Source material:
Lemma to_list_app (s t : string) :
  list_ascii_of_string (s +:+ t)
  = list_ascii_of_string s ++ list_ascii_of_string t.
Proof.
  induction s as [|c s IH]; [reflexivity|].
  rewrite app_cons. simpl. now rewrite IH.
Qed.

Lemma to_list_inj (s t : string) :
  list_ascii_of_string s = list_ascii_of_string t -> s = t.
Proof.
  intros H. rewrite <- (string_of_list_ascii_of_string s),
              <- (string_of_list_ascii_of_string t). now rewrite H.
Qed.

(** Cancellation of a common suffix. *)
Lemma app_inv_tail (s t p : string) : s +:+ p = t +:+ p -> s = t.
Proof.
  intros H. apply to_list_inj.
  apply (f_equal list_ascii_of_string) in H. rewrite !to_list_app in H.
  exact (List.app_inv_tail _ _ _ H).
Qed.

Lemma take_app_le (n : nat) (s t : string) :
  n <= Js.len s -> Js.take n (s +:+ t) = Js.take n s.
Proof.
  revert n. unfold Js.len.
  induction s as [|c s IH]; intros [|n] Hn; simpl in *; try reflexivity; try lia.
  rewrite ?app_cons. simpl. rewrite IH by lia. reflexivity.
Qed.

Lemma take_all (s : string) : Js.take (Js.len s) s = s.
Proof. unfold Js.len. induction s as [|c s IH]; simpl; [|rewrite IH]; reflexivity. Qed.

Lemma take_app_len (s t : string) : Js.take (Js.len s) (s +:+ t) = s.
Proof. rewrite take_app_le by lia. apply take_all. Qed.

Lemma drop_app_le (n : nat) (s t : string) :
  n <= Js.len s -> Js.drop n (s +:+ t) = Js.drop n s +:+ t.
Proof.
  revert n. unfold Js.len.
  induction s as [|c s IH]; intros [|n] Hn; simpl in *; try reflexivity; try lia.
  rewrite ?app_cons. simpl. apply IH. lia.
Qed.

Lemma drop_all (s : string) : Js.drop (Js.len s) s = "".
Proof. unfold Js.len. induction s as [|c s IH]; simpl; auto. Qed.

Lemma drop_app_len (s t : string) : Js.drop (Js.len s) (s +:+ t) = t.
Proof. rewrite drop_app_le by lia. now rewrite drop_all. Qed.

Lemma take_drop (n : nat) (s : string) : Js.take n s +:+ Js.drop n s = s.
Proof.
  revert n. induction s as [|c s IH]; intros [|n]; simpl; try reflexivity.
  rewrite ?app_cons. now rewrite IH.
Qed.
(* ===== verification/MathUtil.v ===== *)
(** * common/math: 256-bit and 64-bit integer helpers
    Models common/math/big.go and common/math/integer.go, and the conversions
    between integers, hashes and addresses of common/types.go.  A [common.Hash]
    or [common.Address] is represented by its big-endian unsigned value. *)

From S2P Require Import Prelude.
From Stdlib Require Import Zpow_facts.

Abbreviation Hash := Z (only parsing).
Abbreviation Address := Z (only parsing).

Definition tt255 : Z := two255.
Definition tt256 : Z := two256.
Definition tt256m1 : Z := tt256 - 1.

(** ** 256-bit views *)

Definition U256 (x : Z) : Z := Z.land x tt256m1.

Definition S256 (x : Z) : Z := if x <? tt255 then x else x - tt256.

Definition BigMax (x y : Z) : Z := if x <? y then y else x.
Definition BigMin (x y : Z) : Z := if y <? x then y else x.

(** [big.Int.Bytes]: the shortest big-endian encoding of the absolute value. *)
Definition BigBytes (x : Z) : bytes := be_bytes (Z.to_nat ((BitLen x + 7) / 8)) (Z.abs x).

Definition HashLength : nat := 32.
Definition AddressLength : nat := 20.

Definition BytesToHash (b : bytes) : Hash := SetBytes (drop (length b - HashLength) b).
Definition BigToHash (x : Z) : Hash := BytesToHash (BigBytes x).
Definition BytesToAddress (b : bytes) : Address := SetBytes (drop (length b - AddressLength) b).
Definition BigToAddress (x : Z) : Address := BytesToAddress (BigBytes x).

(** ** The words of a [big.Int] *)

Definition wordBits : nat := 64.
Definition wordBytes : Z := 8.

Fixpoint limbs (n : nat) (z : Z) : list Z :=
  match n with
  | O => []
  | S n => z mod two64 :: limbs n (z / two64)
  end.

(** [big.Int.Bits]: the normalised little-endian words of the absolute value. *)
Definition Bits (z : Z) : list Z := limbs (Z.to_nat ((BitLen z + 63) / 64)) (Z.abs z).

(** ** Exponentiation by squaring *)

Fixpoint Exp_word (n : nat) (word base result : Z) : Z * Z :=
  match n with
  | O => (base, result)
  | S n =>
      let result := if Z.land word 1 =? 1 then U256 (result * base) else result in
      let base := U256 (base * base) in
      Exp_word n (Z.shiftr word 1) base result
  end.

Fixpoint Exp_words (ws : list Z) (base result : Z) : Z :=
  match ws with
  | [] => result
  | w :: ws =>
      let '(base, result) := Exp_word wordBits w base result in
      Exp_words ws base result
  end.

Definition Exp (base exponent : Z) : Z := Exp_words (Bits exponent) base 1.

(** ** Bytes of a word *)

Definition bigEndianByteAt (bigint n : Z) : byte :=
  match Bits bigint !! Z.to_nat (n / wordBytes) with
  | None => Byte.x00
  | Some word => byte_of_Z (Z.shiftr word (8 * (n mod wordBytes)))
  end.

Definition Byte (bigint padlength n : Z) : byte :=
  if padlength <=? n then Byte.x00 else bigEndianByteAt bigint (padlength - 1 - n).

(** [ReadBits]: the inner loop stores the bytes of one word, the outer loop
    runs over the words; [i] is the number of free places left in [buf]. *)
Fixpoint ReadBits_word (j : nat) (d : Z) (i : nat) (buf : bytes) : nat * bytes :=
  match j, i with
  | S j, S i => ReadBits_word j (Z.shiftr d 8) i (<[i := byte_of_Z d]> buf)
  | _, _ => (i, buf)
  end.
(* ===== verification/Abi.v ===== *)
(** * accounts/abi: calls and results of contracts (pack.go, unpack.go, type.go)
    Types of the contract ABI, the packing of Go values into 32-byte words and
    the unpacking of what a contract returns.  A Go value of the Go type that
    NewType builds for an ABI type is a [val]: integers of any width are
    [VInt], byte arrays, byte slices and strings [VBytes], slices, arrays and
    structs [VList].  An error is [inl]; an index or slice expression out of
    bounds is a panic. *)

From S2P Require Import Prelude MathUtil.

#[export] Set Warnings "-register-all".

Module Abi.

(** ** Types and values *)

Inductive Type_ :=
  | IntTy (size : Z)
  | UintTy (size : Z)
  | BoolTy
  | StringTy
  | SliceTy (elem : Type_)
  | ArrayTy (size : nat) (elem : Type_)
  | TupleTy (elems : list Type_)
  | AddressTy
  | FixedBytesTy (size : nat)
  | BytesTy
  | FunctionTy.

Inductive val :=
  | VInt (i : Z)
  | VBool (b : bool)
  | VBytes (b : bytes)
  | VList (l : list val).

Inductive abiErr :=
  | TypeErr
  | ArgumentCount
  | LengthInsufficient
  | OverSliceBoundary
  | LargerThanInt64
  | BadBool
  | BadFunctionType.

(** An error ends the function; a panic ends the program. *)
Definition ebind {A B} (m : outcome (abiErr + A)) (f : A -> outcome (abiErr + B)) : outcome (abiErr + B) :=
  let! r := m in match r with inl e => Done (inl e) | inr a => f a end.
Notation "'let?' x := c 'in' k" := (ebind c (fun x => k))
  (at level 10, x name, c at level 100, k at level 200, format "'[v' 'let?'  x  :=  c  'in' '/' k ']'") : outcome_scope.
Notation "'let?' ' pat := c 'in' k" := (ebind c (fun x => match x with pat => k end))
  (at level 10, pat pattern, c at level 100, k at level 200, only parsing) : outcome_scope.

Fixpoint isDynamicType (t : Type_) : bool :=
  match t with
  | TupleTy elems => existsb isDynamicType elems
  | StringTy | BytesTy | SliceTy _ => true
  | ArrayTy _ elem => isDynamicType elem
  | _ => false
  end.

Definition requiresLengthPrefix (t : Type_) : bool :=
  match t with StringTy | BytesTy | SliceTy _ => true | _ => false end.

(** The words a value takes in place; a dynamic one takes one, its position. *)
Fixpoint getTypeSize (t : Type_) : Z :=
  match t with
  | ArrayTy n elem =>
      if isDynamicType elem then 32
      else match elem with
           | ArrayTy _ _ => Z.of_nat n * getTypeSize elem
           | _ => Z.of_nat n * 32
           end
  | TupleTy elems =>
      if existsb isDynamicType elems then 32 else foldr (fun elem total => getTypeSize elem + total) 0 elems
  | _ => 32
  end.

(** ** Packing *)

(** The tests on lengths and on the kinds of values; a slice or array of
    arrays is checked through its first element, whether there is one or not. *)
Fixpoint sliceTypeCheck (t : Type_) (v : val) : outcome (abiErr + unit) :=
  match t, v with
  | SliceTy elem, VList l | ArrayTy _ elem, VList l =>
      if match t with ArrayTy n _ => negb (length l =? n)%nat | _ => false end then Done (inl TypeErr)
      else
        match elem with
        | SliceTy _ => match l with x :: _ => sliceTypeCheck elem x | [] => Done (inr tt) end
        | ArrayTy _ _ => let! x := or_panic IndexOutOfRange (head l) in sliceTypeCheck elem x
        | _ => Done (inr tt)
        end
  | _, _ => Done (inl TypeErr)
  end.

Definition typeCheck (t : Type_) (v : val) : outcome (abiErr + unit) :=
  match t, v with
  | SliceTy _, _ | ArrayTy _ _, _ => sliceTypeCheck t v
  | IntTy _, VInt _ | UintTy _, VInt _ | BoolTy, VBool _ | StringTy, VBytes _ | AddressTy, VBytes _ | BytesTy, VBytes _
  | FunctionTy, VBytes _ | TupleTy _, VList _ => Done (inr tt)
  | FixedBytesTy n, VBytes b => if negb (n =? length b)%nat then Done (inl TypeErr) else Done (inr tt)
  | _, _ => Done (inl TypeErr)
  end.

(** [U256] of numbers.go. *)
Definition packNum (value : Z) : bytes := PaddedBigBytes (U256 value) 32.

Definition packBytesSlice (b : bytes) (l : Z) : bytes := packNum l ++ RightPadBytes b ((l + 31) / 32 * 32).

Definition packElement (t : Type_) (v : val) : bytes :=
  match t, v with
  | IntTy _, VInt i | UintTy _, VInt i => packNum i
  | StringTy, VBytes b | BytesTy, VBytes b => packBytesSlice b (zlen b)
  | AddressTy, VBytes b => LeftPadBytes b 32
  | BoolTy, VBool b => if b then PaddedBigBytes 1 32 else PaddedBigBytes 0 32
  | FixedBytesTy _, VBytes b | FunctionTy, VBytes b => RightPadBytes b 32
  | _, _ => []
  end.

(** The loop over the elements of an array, the fields of a tuple and the
    arguments of a method: [ret] has the values in place and the positions of
    the others, which go to [tail]. *)
Fixpoint pack_seq (items : list (bool * outcome (abiErr + bytes))) (offset : Z) (ret tail : bytes) : outcome (abiErr + bytes) :=
  match items with
  | [] => Done (inr (ret ++ tail))
  | (dynamic, packed) :: items =>
      let? val := packed in
      if dynamic then pack_seq items (offset + zlen val) (ret ++ packNum offset) (tail ++ val)
      else pack_seq items offset (ret ++ val) tail
  end.

Fixpoint pack (t : Type_) (v : val) : outcome (abiErr + bytes) :=
  let? _ := typeCheck t v in
  match t, v with
  | SliceTy elem, VList l =>
      pack_seq (map (fun x => (isDynamicType elem, pack elem x)) l) (getTypeSize elem * zlen l) (packNum (zlen l)) []
  | ArrayTy _ elem, VList l =>
      pack_seq (map (fun x => (isDynamicType elem, pack elem x)) l) (getTypeSize elem * zlen l) [] []
  | TupleTy elems, VList l =>
      pack_seq (zip_with (fun elem x => (isDynamicType elem, pack elem x)) elems l)
        (foldr (fun elem offset => getTypeSize elem + offset) 0 elems) [] []
  | _, _ => Done (inr (packElement t v))
  end.

(** [Arguments.Pack]; [arguments] are the types of the arguments. *)
Definition Pack (arguments : list Type_) (args : list val) : outcome (abiErr + bytes) :=
  if negb (length args =? length arguments)%nat then Done (inl ArgumentCount)
  else
    pack_seq (zip_with (fun abiArg a => (isDynamicType abiArg, pack abiArg a)) arguments args)
      (foldr (fun abiArg inputOffset => getTypeSize abiArg + inputOffset) 0 arguments) [] [].

(** ** Unpacking *)

(** [binary.BigEndian.Uint64(b[len(b)-8:])] and the like. *)
Definition low_bytes (n : nat) (b : bytes) : Z := SetBytes (drop (length b - n) b).

(** The Go integer of [bits] bits with these low bits. *)
Definition signed (bits : Z) (x : Z) : Z := if x <? 2 ^ (bits - 1) then x else x - 2 ^ bits.

Definition ReadInteger (t : Type_) (b : bytes) : Z :=
  match t with
  | UintTy size =>
      if size =? 8 then low_bytes 1 b
      else if size =? 16 then low_bytes 2 b
      else if size =? 32 then low_bytes 4 b
      else if size =? 64 then low_bytes 8 b
      else SetBytes b
  | IntTy size =>
      if size =? 8 then signed 8 (low_bytes 1 b)
      else if size =? 16 then signed 16 (low_bytes 2 b)
      else if size =? 32 then signed 32 (low_bytes 4 b)
      else if size =? 64 then signed 64 (low_bytes 8 b)
      else
        let ret := SetBytes b in
        if ret >? two255 - 1 then - ((two256 - 1) - ret + 1) else ret
  | _ => 0
  end.

Definition readBool (word : bytes) : outcome (abiErr + bool) :=
  let! front := or_panic IndexOutOfRange (slice word 0 31) in
  let! last := or_panic IndexOutOfRange (word !! 31%nat) in
  if negb (forallb (fun b => Z_of_byte b =? 0) front) then Done (inl BadBool)
  else if Z_of_byte last =? 0 then Done (inr false)
  else if Z_of_byte last =? 1 then Done (inr true)
  else Done (inl BadBool).

Definition readFunctionType (word : bytes) : outcome (abiErr + bytes) :=
  let! garbage := or_panic IndexOutOfRange (slice word 24 32) in
  if negb (SetBytes garbage =? 0) then Done (inl BadFunctionType)
  else let! w := or_panic IndexOutOfRange (slice word 0 24) in Done (inr w).

(** The copy into the fixed array stops at the end of the word. *)
(** [word[0:t.Size]] may reach into [past], what follows the word in the output,
    if the size is above 32. *)
Definition ReadFixedBytes (n : nat) (word past : bytes) : outcome (abiErr + bytes) :=
  let! w := or_panic IndexOutOfRange (slice (word ++ past) 0 (Z.of_nat n)) in Done (inr w).

(** [common.BytesToAddress]: the last twenty bytes. *)
Definition BytesToAddress (b : bytes) : bytes := drop (length b - 20) b.

Definition lengthPrefixPointsTo (index : Z) (output : bytes) : outcome (abiErr + Z * Z) :=
  let! word := or_panic IndexOutOfRange (slice output index (index + 32)) in
  let bigOffsetEnd := SetBytes word + 32 in
  let outputLength := zlen output in
  if bigOffsetEnd >? outputLength then Done (inl OverSliceBoundary)
  else if BitLen bigOffsetEnd >? 63 then Done (inl LargerThanInt64)
  else
    let offsetEnd := Int64 (Uint64 bigOffsetEnd) in
    let! word := or_panic IndexOutOfRange (slice output (offsetEnd - 32) offsetEnd) in
    let lengthBig := SetBytes word in
    let totalSize := bigOffsetEnd + lengthBig in
    if BitLen totalSize >? 63 then Done (inl LargerThanInt64)
    else if totalSize >? outputLength then Done (inl LengthInsufficient)
    else Done (inr (Int64 (Uint64 bigOffsetEnd), Int64 (Uint64 lengthBig))).

Definition tuplePointsTo (index : Z) (output : bytes) : outcome (abiErr + Z) :=
  let! word := or_panic IndexOutOfRange (slice output index (index + 32)) in
  let offset := SetBytes word in
  if offset >? zlen output then Done (inl OverSliceBoundary)
  else if BitLen offset >? 63 then Done (inl LargerThanInt64)
  else Done (inr (Int64 (Uint64 offset))).

(** The loop of forEachUnpack, [size] elements from [i] on. *)
Fixpoint forEachUnpack_loop (toGoType : Z -> bytes -> outcome (abiErr + val)) (elemSize : Z) (size : nat) (i : Z)
    (output : bytes) : outcome (abiErr + list val) :=
  match size with
  | O => Done (inr [])
  | S size =>
      let? x := toGoType i output in
      let? l := forEachUnpack_loop toGoType elemSize size (i + elemSize) output in
      Done (inr (x :: l))
  end.

Definition forEachUnpack (toGoType : Z -> bytes -> outcome (abiErr + val)) (elemSize : Z) (output : bytes) (start size : Z)
    : outcome (abiErr + val) :=
  if size <? 0 then Done (inl LengthInsufficient)
  else if Int64 (start + 32 * size) >? zlen output then Done (inl OverSliceBoundary)
  else let? l := forEachUnpack_loop toGoType elemSize (Z.to_nat size) start output in Done (inr (VList l)).

(** A static array or tuple takes more than one of the places that the index
    of an argument counts. *)
Definition virtual_args (t : Type_) : Z :=
  match t with
  | ArrayTy _ _ | TupleTy _ => if isDynamicType t then 0 else getTypeSize t / 32 - 1
  | _ => 0
  end.

(** The loop of forTupleUnpack and of UnpackValues. *)
Fixpoint unpack_seq (fields : list (Z * (Z -> bytes -> outcome (abiErr + val)))) (index virtualArgs : Z) (output : bytes)
    : outcome (abiErr + list val) :=
  match fields with
  | [] => Done (inr [])
  | (virtual, toGoType) :: fields =>
      let? x := toGoType ((index + virtualArgs) * 32) output in
      let? l := unpack_seq fields (index + 1) (virtualArgs + virtual) output in
      Done (inr (x :: l))
  end.

Definition slice_from (output : bytes) (from : Z) : outcome bytes := or_panic IndexOutOfRange (slice output from (zlen output)).

Fixpoint toGoType (t : Type_) (index : Z) (output : bytes) : outcome (abiErr + val) :=
  if index + 32 >? zlen output then Done (inl LengthInsufficient)
  else
    let? '(begin, length) := if requiresLengthPrefix t then lengthPrefixPointsTo index output else Done (inr (0, 0)) in
    let! returnOutput := or_panic IndexOutOfRange (slice output index (index + 32)) in
    match t with
    | TupleTy elems =>
        let fields := map (fun elem => (virtual_args elem, toGoType elem)) elems in
        let? begin := if isDynamicType t then tuplePointsTo index output else Done (inr index) in
        let! output := slice_from output begin in
        let? l := unpack_seq fields 0 0 output in
        Done (inr (VList l))
    | SliceTy elem =>
        let! output := slice_from output begin in
        forEachUnpack (toGoType elem) (getTypeSize elem) output 0 length
    | ArrayTy n elem =>
        let! output := slice_from output (if isDynamicType elem then Int64 (low_bytes 8 returnOutput) else index) in
        forEachUnpack (toGoType elem) (getTypeSize elem) output 0 (Z.of_nat n)
    | StringTy | BytesTy =>
        let! b := or_panic IndexOutOfRange (slice output begin (begin + length)) in
        Done (inr (VBytes b))
    | IntTy _ | UintTy _ => Done (inr (VInt (ReadInteger t returnOutput)))
    | BoolTy => let? b := readBool returnOutput in Done (inr (VBool b))
    | AddressTy => Done (inr (VBytes (BytesToAddress returnOutput)))
    | FixedBytesTy n => let? b := ReadFixedBytes n returnOutput (drop (Z.to_nat (index + 32)) output) in Done (inr (VBytes b))
    | FunctionTy => let? b := readFunctionType returnOutput in Done (inr (VBytes b))
    end.

(** [Arguments.UnpackValues], without indexed arguments. *)
Definition UnpackValues (arguments : list Type_) (data : bytes) : outcome (abiErr + list val) :=
  unpack_seq (map (fun t => (virtual_args t, toGoType t)) arguments) 0 0 data.

(** ** Words *)

(** A number is packed as its 32 bytes, negative ones in two's complement. *)
Lemma packNum_bytes x : packNum x = be_bytes 32 (x mod two256).
Proof.
  unfold packNum, PaddedBigBytes. rewrite ReadBits_zeros, <-U256_mod. pose proof (U256_range x) as Hr. unfold is_u256 in Hr.
  rewrite Z.abs_eq by lia. destruct (Z.leb_spec 32 (BitLen (U256 x) / 8)) as [Hl|Hl]; [|done].
  pose proof (BitLen_le (U256 x) 256 ltac:(lia) ltac:(lia)). unfold BigBytes. rewrite Z.abs_eq by lia.
  pose proof (Z.mul_div_le (BitLen (U256 x)) 8). replace (BitLen (U256 x)) with 256 by lia. done.
Qed.

Lemma packNum_length x : length (packNum x) = 32%nat.
Proof. rewrite packNum_bytes. apply length_be_bytes. Qed.
End Abi.
Lemma low_bytes_packNum k x : (k <= 32)%nat -> low_bytes k (packNum x) = x mod 256 ^ Z.of_nat k.
Proof.
  intros Hk. unfold low_bytes. rewrite packNum_length, packNum_bytes.
  assert (forall n z, (k <= n)%nat -> drop (n - k) (be_bytes n z) = be_bytes k z) as Hd.
  { clear. induction k as [|k IH]; intros n z Hk; [by rewrite Nat.sub_0_r, drop_ge by (by rewrite length_be_bytes)|].
    destruct n as [|n]; [lia|]. cbn [be_bytes Nat.sub]. rewrite drop_app_le by (rewrite length_be_bytes; lia). by rewrite IH by lia. }
  rewrite Hd, SetBytes_be_bytes by done. apply Z.mod_mod_divide. exists (256 ^ (32 - Z.of_nat k)).
  rewrite <-Z.pow_add_r by lia. by replace (32 - Z.of_nat k + Z.of_nat k) with 32 by lia.
Qed.

Lemma Int64_Uint64 x : 0 <= x < 2 ^ 62 -> Int64 (Uint64 x) = x.
Proof. intros Hx. unfold Uint64. rewrite u64_small by (unfold is_u64; lia). apply Int64_small. lia. Qed.

Lemma BitLen_63 x : 0 <= x < 2 ^ 62 -> (BitLen x >? 63) = false.
Proof. intros Hx. pose proof (BitLen_le x 62 ltac:(lia) ltac:(lia)). lia. Qed.

Lemma lengthPrefix_ok O i off n body :
  sub O i (packNum off) -> sub O off (packNum n ++ body) -> 0 <= n <= zlen body -> zlen O < 2 ^ 62 ->
  lengthPrefixPointsTo i O = Done (inr (off + 32, n)).
Proof.
  intros Hi Ho Hn HO. apply sub_app in Ho as [Ho Hb]. rewrite packNum_length in Hb.
  pose proof (sub_bound _ _ _ Hb). pose proof (sub_bound _ _ _ Ho) as Hob. rewrite packNum_length in Hob.
  unfold lengthPrefixPointsTo. rewrite (sub_slice O i (packNum off) 32 Hi) by (by rewrite packNum_length). cbn [or_panic obind].
  rewrite SetBytes_packNum by lia.
  destruct (Z.gtb_spec (off + 32) (zlen O)); [lia|]. rewrite BitLen_63, Int64_Uint64 by lia.
  replace (slice O (off + 32 - 32) (off + 32)) with (Some (packNum n))
    by (symmetry; replace (off + 32 - 32) with off by lia; apply sub_slice; [done|by rewrite packNum_length]).
  cbn [or_panic obind]. rewrite SetBytes_packNum by lia. rewrite BitLen_63 by lia. destruct (Z.gtb_spec (off + 32 + n) (zlen O)); [lia|].
  by rewrite Int64_Uint64 by lia.
Qed.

Your objective:
Return, from the material above, every line with the word "past".

Answer to this problem:
(** [word[0:t.Size]] may reach into [past], what follows the word in the output,
Definition ReadFixedBytes (n : nat) (word past : bytes) : outcome (abiErr + bytes) :=
  let! w := or_panic IndexOutOfRange (slice (word ++ past) 0 (Z.of_nat n)) in Done (inr w).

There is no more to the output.